Assorted hanging herbs ,parsley ,oregano,mint,sage,rosemary,sweet basil,holy basil, and thyme for seasoning concept on rustic old wooden background.
Fresh herbs are great because they add flavor to all kinds of dishes without lots of calories. Herbs have a tendency to grow in abundance, which means if you don’t know how to use them, they can quickly go to waste.
Whether you want to perk up a chicken, bowl of pasta, or a plain glass of water, these recipes will help you easily incorporate more herbs into your diet.

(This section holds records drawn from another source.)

(** X14.  An integer timeout is the [timedelta] of that many seconds, and a
    [bool] is the integer it stands for: [edit] behaves the same on both. *)
Theorem edit_timeout_int_as_timedelta `{Package} self a n b w :
  timedelta_in_range (n * US_PER_SECOND) = true →
  edit self (with_communication_disabled_until a (Given (PInt n))) w
  = edit self (with_communication_disabled_until a
                 (Given (PTimedelta (n * US_PER_SECOND)))) w
  ∧ edit self (with_communication_disabled_until a (Given (PBool b))) w
    = edit self (with_communication_disabled_until a (Given (PInt (Z.b2z b)))) w.
Proof.
  intros Htd. split; apply edit_ext.
  - destruct (edit_payload_given a (PInt n) w) as (p & E0 & ->).
    destruct (edit_payload_given a (PTimedelta (n * US_PER_SECOND)) w)
      as (p1 & E1 & ->).
    assert (p1 = p) as -> by congruence.
    cbn [timeout_value]. by rewrite (timedelta_seconds n Htd).
  - destruct (edit_payload_given a (PBool b) w) as (p & E0 & ->).
    destruct (edit_payload_given a (PInt (Z.b2z b)) w) as (p1 & E1 & ->).
    by assert (p1 = p) as -> by congruence.
Qed.

Lemma edit_timeout_int_as_timedelta_witness :
  timedelta_in_range (60 * US_PER_SECOND) = true
  ∧ @edit example.package example.ada
      (with_communication_disabled_until no_args (Given (PInt 60))) example.w0
    = @edit example.package example.ada
        (with_communication_disabled_until no_args (Given (PTimedelta 60000000)))
        example.w0.
Proof.
  split; [reflexivity|].
  apply (@edit_timeout_int_as_timedelta example.package example.ada no_args 60 true
           example.w0).
  reflexivity.
Defined.

(** X15.  A timeout that is too long for a [timedelta], or that leads
    outside the years 1 to 9999, is an [OverflowError], raised before any
    call. *)
Theorem edit_timeout_overflow `{Package} self a n w :
  timedelta_in_range (n * US_PER_SECOND) = false
  ∨ datetime_in_range (clock w + n * US_PER_SECOND) = false →
  ∃ msg, edit self (with_communication_disabled_until a (Given (PInt n))) w
         = (Raise (OverflowError msg), w).
Proof.
  intros Hover. destruct (edit_payload_given a (PInt n) w) as (p & _ & E).
  destruct (timedelta_in_range (n * US_PER_SECOND)) eqn:Htd.
  - destruct Hover as [?|Hdt]; [done|].
    eexists. apply edit_raises. rewrite E. cbn [timeout_value].
    rewrite (timedelta_seconds n Htd). cbn. unfold datetime_add. by rewrite Hdt.
  - eexists. apply edit_raises. rewrite E. cbn [timeout_value]. unfold timedelta.
    replace (0 * US_PER_DAY + n * US_PER_SECOND) with (n * US_PER_SECOND) by lia.
    by rewrite Htd.
Qed.

Lemma edit_timeout_overflow_witness :
  (timedelta_in_range (300000000000 * US_PER_SECOND) = false
   ∨ datetime_in_range (clock example.w0 + 300000000000 * US_PER_SECOND) = false)
  ∧ ∃ msg, @edit example.package example.ada
             (with_communication_disabled_until no_args (Given (PInt 300000000000)))
             example.w0
           = (Raise (OverflowError msg), example.w0).
Proof.
  split; [right; reflexivity|].
  apply (@edit_timeout_overflow example.package example.ada no_args 300000000000
           example.w0).
  right. reflexivity.
Defined.
(** X10.  No command removes or renames a contact: after a command the
    keys of the book are the keys before, in their order, or the keys
    before followed by the first argument. *)
Theorem execute_keys (today : date) (c : command) (args : list str) (w : World) :
  AddressBook.keys (book (snd (execute today c args w))) = AddressBook.keys (book w)
  \/ exists name rest,
       args = name :: rest
       /\ c = add
       /\ AddressBook.find name (book w) = None
       /\ AddressBook.keys (book (snd (execute today c args w)))
          = AddressBook.keys (book w) ++ [name].
Proof.
  rewrite execute_body, input_error_state.
  destruct (body_keys today c args w) as [H|(name & rest & -> & H)]; [now left|].
  destruct (AddressBook.find name (book w)) as [r|] eqn:Hfind.
  - left. destruct c; try (rewrite query_body_state; reflexivity); cbn [body] in *.
    + destruct rest as [|p rest]; [reflexivity|].
      destruct p as [|ch p].
      { now rewrite add_contact_no_phone, Hfind. }
      destruct (Phone.validate (ch :: p)) eqn:Hv.
      * rewrite (add_contact_existing w name _ rest r Hfind Hv). cbn [snd book].
        now apply (keys_setitem_present name _ r).
      * now rewrite (add_contact_existing_invalid w name (ch :: p) rest r Hfind
                       ltac:(discriminate) Hv).
    + destruct rest as [|p [|x rest]]; try reflexivity.
      rewrite change_phone_spec_body, Hfind.
      destruct (Phone.validate p); [|reflexivity]. cbn [snd book].
      now apply (keys_setitem_present name _ r).
    + destruct rest as [|bd [|x rest]]; try reflexivity.
      rewrite (add_birthday_existing w name bd r Hfind).
      destruct (Birthday.init bd); [|reflexivity]. cbn [snd book].
      now apply (keys_setitem_present name _ r).
  - destruct c; try (left; rewrite query_body_state; reflexivity); cbn [body] in *.
    + right. exists name, rest. auto.
    + left. destruct rest as [|p [|x rest]]; try reflexivity.
      now rewrite change_phone_spec_body, Hfind.
    + left. destruct rest as [|bd [|x rest]]; try reflexivity.
      unfold_cmd. now rewrite Hfind.
Qed.

(** ** The read loop *)

Section ReadLoopProperties.

Variable u : str -> str.

Lemma parse_input_cases (s : str) :
  (forallb isspace_char s = true /\ parse_input u s = Raise blank_error)
  \/ (exists tok args,
        split s = tok :: args
        /\ Forall (fun t => is_token t = true) (tok :: args)
        /\ parse_input u s = Return (lower u tok, args)).
Proof.
  unfold parse_input.
  pose proof (split_from_tokens s [] eq_refl) as Htok.
  pose proof (split_from_nil_iff s []) as Hnil.
  fold (split s) in Htok, Hnil.
  destruct (split s) as [|tok args] eqn:Hs.
  - left. split; [now apply Hnil|reflexivity].
  - right. exists tok, args. split; [reflexivity|split; [assumption|]].
    inversion Htok as [|? ? Ht _]; subst. now rewrite (strip_token tok Ht).
Qed.

(** X11.  [parse_input] on a command line written as tokens separated by
    single spaces returns the first token in lower case and the other
    tokens, unchanged, as the arguments. *)
Theorem parse_input_join (cmd : str) (args : list str) :
  Forall (fun t => is_token t = true) (cmd :: args) ->
  parse_input u (join (lit " ") (cmd :: args)) = Return (lower u cmd, args).
Proof.
  intros H. unfold parse_input. rewrite (split_join _ H).
  inversion H as [|? ? Ht _]; subst. now rewrite (strip_token cmd Ht).
Qed.

(** X12.  [parse_input] raises exactly on the lines that are empty or all
    white space; on any other line it returns, and its arguments are
    tokens: none is empty, none holds white space. *)
Theorem parse_input_blank_iff (s : str) :
  (parse_input u s = Raise blank_error <-> forallb isspace_char s = true)
  /\ (forallb isspace_char s = false ->
      exists cmd args,
        parse_input u s = Return (cmd, args)
        /\ Forall (fun t => is_token t = true) args).
Proof.
  destruct (parse_input_cases s) as [[Hb Hp]|(tok & args & Hs & Htok & Hp)].
  - split; [tauto|]. congruence.
  - assert (Hnb : forallb isspace_char s = false).
    { destruct (forallb isspace_char s) eqn:E; [|reflexivity].
      assert (Hnil : split s = []) by (apply split_from_nil_iff; auto).
      congruence. }
    split.
    + rewrite Hp, Hnb. split; discriminate.
    + intros _. exists (lower u tok), args. split; [assumption|].
      now inversion Htok.
Qed.

(** X13.  The two edge lines of the loop.  On an empty line the loop says
    so and goes on; on a line of white space only, [parse_input] raises
    [ValueError] outside any handler, and the program ends there, without
    a text and without saving. *)
Theorem turn_blank_line (today : date) (w : World) :
  turn u today [] w = ([lit "You have not entered anything"], Running, w)
  /\ (forall c s,
        forallb isspace_char (c :: s) = true ->
        turn u today (c :: s) w = ([], Crashed blank_error, w)).
Proof.
  split; [reflexivity|]. intros c s H. unfold turn.
  destruct (parse_input_cases (c :: s)) as [[_ ->]|(tok & args & Hs & _ & _)];
    [reflexivity|].
  assert (Hnil : split (c :: s) = []) by (apply split_from_nil_iff; auto).
  congruence.
Qed.
Lemma beam_update_continue (env : Env) (optic : GaussianLens) (zl : R)
  (s : Wavefront) :
  oversample s = optic_oversample optic -> delegates s optic = false ->
  exists s1,
    beam_update env optic zl false s = Ok (Continue s1 (R_input_beam_of s))
    /\ z_w0 s1 = fst (waist_after s optic zl)
    /\ z_R s1 = z_R_after s optic zl.
Proof.
  intros Ho Hd.
  assert (E : exists f, beam_update env optic zl false s = Ok f).
  { unfold beam_update. destruct (Req_dec_T _ _); [|contradiction].
    unfold delegates in Hd.
    destruct s as [X ps pt hi wl ov nn w0 zz zw ww wz sp ff rf lg];
      simpl in *.
    destruct (Rgt_dec _ _); simpl;
      destruct (is_pupil_or_image pt) eqn:Ept; simpl;
      destruct (xeqb _ _); simpl; rewrite ?Ept; simpl; rewrite Hd; simpl;
      eexists; reflexivity. }
  destruct E as [f E].
  destruct (beam_update_inv _ _ _ _ _ _ E)
    as (_ & s1 & Hzw & Hw & _ & Hl & _ & _ & _ & _ & _ & Hc).
  rewrite Hd in Hc. subst f. exists s1. split; [exact E|].
  split; [exact Hzw|]. unfold z_R, z_R_after. rewrite Hw, Hl. reflexivity.
Qed.




Lemma collimating_lens_returns :
  exists s', apply_optic numpy_env collimating_lens 3 false diverging_beam = Ok s'.
Proof.
  destruct (beam_update_continue numpy_env collimating_lens 3 diverging_beam
              eq_refl eq_refl) as (s1 & E & Hzw & HzR).
  pose proof (effective_focal_length_unbound collimating_lens 3
                (R_input_beam_of diverging_beam) s1) as Hu.
  unfold apply_optic. rewrite E. cbn [bind].
  destruct (effective_focal_length collimating_lens 3
              (R_input_beam_of diverging_beam) s1) as [[s2 ze] ds].
  cbn [fst snd] in *.
  destruct ze as [z_eff|]; [eexists; reflexivity|].
  exfalso. assert (H : Rabs (z_w0 s1 - 3) = z_R s1) by (apply Hu; reflexivity).
  rewrite Hzw, HzR in H.
  destruct diverging_beam_waist_after as [H6 H9].
  unfold z_R_after in H. rewrite H6, H9 in H.
  change (wavelength diverging_beam) with PI in H.
  pose proof PI_RGT_0.
  replace (PI * 9 / PI) with 9 in H by (field; lra).
  rewrite Rabs_pos_eq in H; lra.
Qed.


(** X11.  [apply_optic] checks the oversampling first: under a base class
    whose [propagateTo] returns, the call raises [AssertionError] exactly
    when the oversampling of the wavefront and of the optic differ. *)
Theorem apply_optic_assertion (env : Env) (optic : GaussianLens) (zl : R)
  (ign : bool) (s : Wavefront) :
  base_class_propagateTo env ->
  (apply_optic env optic zl ign s = Raise AssertionError
   <-> oversample s <> optic_oversample optic).
Proof.
  intros Hb. split.
  - intros H Ho.
    destruct (beam_update_returns env optic zl ign s Hb Ho) as [f E].
    unfold apply_optic in H. rewrite E in H. cbn [bind] in H.
    destruct f as [s1|s1 Rin]; [discriminate|].
    destruct (effective_focal_length optic zl Rin s1) as [[s2 [ze|]] ds];
      simpl in H; discriminate.
  - intros Hn. unfold apply_optic, beam_update.
    destruct (Req_dec_T _ _); [contradiction|reflexivity].
Qed.

Lemma apply_optic_assertion_witness :
  apply_optic numpy_env (mkGaussianLens 1 INTERMED 4 1) 0 false pupil_2x2
  = Raise AssertionError.
Proof.
  apply (proj2 (apply_optic_assertion numpy_env (mkGaussianLens 1 INTERMED 4 1)
                  0 false pupil_2x2 numpy_env_propagateTo)).
  simpl. lra.
Defined.

(** ** The spherical flag after a lens *)

Lemma effective_focal_length_spherical (optic : GaussianLens) (zl : R)
  (Rin : xreal) (s : Wavefront) (ze : R) :
  snd (fst (effective_focal_length optic zl Rin s)) = Some ze ->
  (spherical (fst (fst (effective_focal_length optic zl Rin s))) = true
   <-> Rabs (z_w0 s - zl) > z_R s)
  /\ (spherical (fst (fst (effective_focal_length optic zl Rin s))) = false
      <-> Rabs (z_w0 s - zl) < z_R s).
Proof.
  destruct s as [X ps pt hi wl ov nn w0 zz zw ww wz sp ff rf lg].
  unfold effective_focal_length, bindD, recip, ret. cbn [spherical z_w0].
  destruct sp; simpl;
    repeat match goal with
           | |- context [Rlt_dec ?a ?b] => destruct (Rlt_dec a b); simpl
           | |- context [Rgt_dec ?a ?b] => destruct (Rgt_dec a b); simpl
           | |- context [xeqb ?a ?b] => destruct (xeqb a b); simpl
           | |- context [Req_dec_T ?a ?b] => destruct (Req_dec_T a b); simpl
           end;
    intros H; try discriminate;
    (split; split; intros H'; try discriminate; try reflexivity; lra).
Qed.

(** X12.  After a call of [apply_optic] that computes the wavefront and
    returns, the spherical flag says where the lens is with respect to the new
    waist: it is [True] exactly when [|z_w0 - z_lens| > z_R] and [False]
    exactly when [|z_w0 - z_lens| < z_R], for the new [z_w0] and [z_R]. *)
Theorem apply_optic_sets_spherical (env : Env) (optic : GaussianLens)
  (zl : R) (s s' : Wavefront) :
  apply_optic env optic zl false s = Ok s' -> delegates s optic = false ->
  (spherical s' = true <-> Rabs (z_w0 s' - zl) > z_R s')
  /\ (spherical s' = false <-> Rabs (z_w0 s' - zl) < z_R s').
Proof.
  intros H Hd. unfold apply_optic in H.
  destruct (beam_update env optic zl false s) as [f|] eqn:E; simpl in H; [|discriminate].
  destruct (beam_update_frame _ _ _ _ _ _ E Hd) as (Hf & _).
  rewrite Hf in H. set (s1 := flow_state f) in *.
  pose proof (effective_focal_length_spherical optic zl (R_input_beam_of s) s1) as Hs.
  pose proof (effective_focal_length_frame optic zl (R_input_beam_of s) s1)
    as (Fe & _ & Hzw & Hw).
  destruct (effective_focal_length optic zl (R_input_beam_of s) s1)
    as [[s2 ze] ds]. cbn [fst snd] in *.
  destruct ze as [z_eff|]; [|discriminate]. injection H as <-.
  specialize (Hs z_eff eq_refl).
  destruct (imul_frame env (- z_eff) (wavelength s2) s2)
    as (_ & _ & _ & I4 & _ & _ & _ & _ & _ & I10).
  destruct (imul_waists env (mkQuadPhase (- z_eff) (wavelength s2)) s2)
    as (_ & _ & I3 & I5).
  assert (Hl : wavelength s2 = wavelength s1).
  { unfold optic_frame in Fe. injection Fe; auto. }
  assert (HzR : forall t : Wavefront,
             w_0 t = w_0 s1 -> wavelength t = wavelength s1 -> z_R t = z_R s1).
  { intros t T1 T2. unfold z_R. rewrite T1, T2. reflexivity. }
  cbn [spherical z_w0 set_planetype waists_append].
  rewrite I10, I3, Hzw.
  rewrite (HzR (set_planetype _ _)) by (simpl; congruence).
  exact Hs.
Qed.

Lemma apply_optic_sets_spherical_witness :
  exists s', apply_optic numpy_env collimating_lens 3 false diverging_beam = Ok s'
    /\ (spherical s' = false <-> Rabs (z_w0 s' - 3) < z_R s').
Proof.
  destruct collimating_lens_returns as [s' E].
  exists s'. split; [exact E|].
  exact (proj2 (apply_optic_sets_spherical numpy_env collimating_lens 3
                  diverging_beam s' E eq_refl)).
Defined.

(** ** The waist behind a lens *)




(** ** The history of waists over a run *)

Lemma run_op_waists (env : Env) (o : op) (s s' : Wavefront) :
  base_class_propagateTo env -> run_op env o s = Ok s' ->
  exists az aw,
    waists_z s' = waists_z s ++ az /\ waists_w0 s' = waists_w0 s ++ aw
    /\ List.length az = List.length aw
    /\ (List.length az <= match o with Optic _ _ _ => 1 | _ => 0 end)%nat.
Proof.
  intros Hb E. destruct o as [dz|optic zl ign]; simpl in E.
  - apply propagate_fresnel_beam in E. apply beam_waists in E as [-> ->].
    exists [], []. rewrite !app_nil_r. repeat split. simpl; lia.
  - pose proof (apply_optic_waists _ _ _ _ _ _ Hb E) as Hw.
    destruct (delegates s optic || ign); destruct Hw as [-> ->].
    + exists [], []. rewrite !app_nil_r. repeat split. simpl; lia.
    + eexists; eexists. repeat split. simpl; lia.
Qed.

Make a rub for poultry: Thyme, sage, chives, parsley and rosemary are all perfect for seasoning chicken–whether it’s a simple breast or a whole bird. Lemon Garlic Roasted Chicken
Recipe adapted from The Lemon Bowl
Serves: 6
  • 1 roaster chicken (around 4 pounds)
  • 1 tablespoon unsalted butter at room temperature
  • 3 garlic cloves, minced
  • 1 teaspoon salt
  • 1 teaspoon black pepper
  • 4 sprigs fresh thyme
  • 3 sprigs rosemary
  • 1 lemon, cut in half
  • 1 tablespoon olive oil
Pre­heat oven to 400 degrees and place chicken on a rack in a roasting pan. Pat chicken dry with paper towel. In a small bowl, mix together softened butter, garlic, salt and pepper. Rub mixture over the chicken. Place thyme, rosemary and lemon halves inside the chicken. Drizzle the outside of the bird with olive oil, rubbing over the skin with your fingers to make sure it’s evenly coated in the oil. Roast in the oven until juices run clear when cut with a knife, 1 to ­ 1½ hours depending on the size of your bird. An instant-read thermometer inserted into the thickest part of the thigh should read 165 degrees. Let chicken rest five to 10 minutes before serving.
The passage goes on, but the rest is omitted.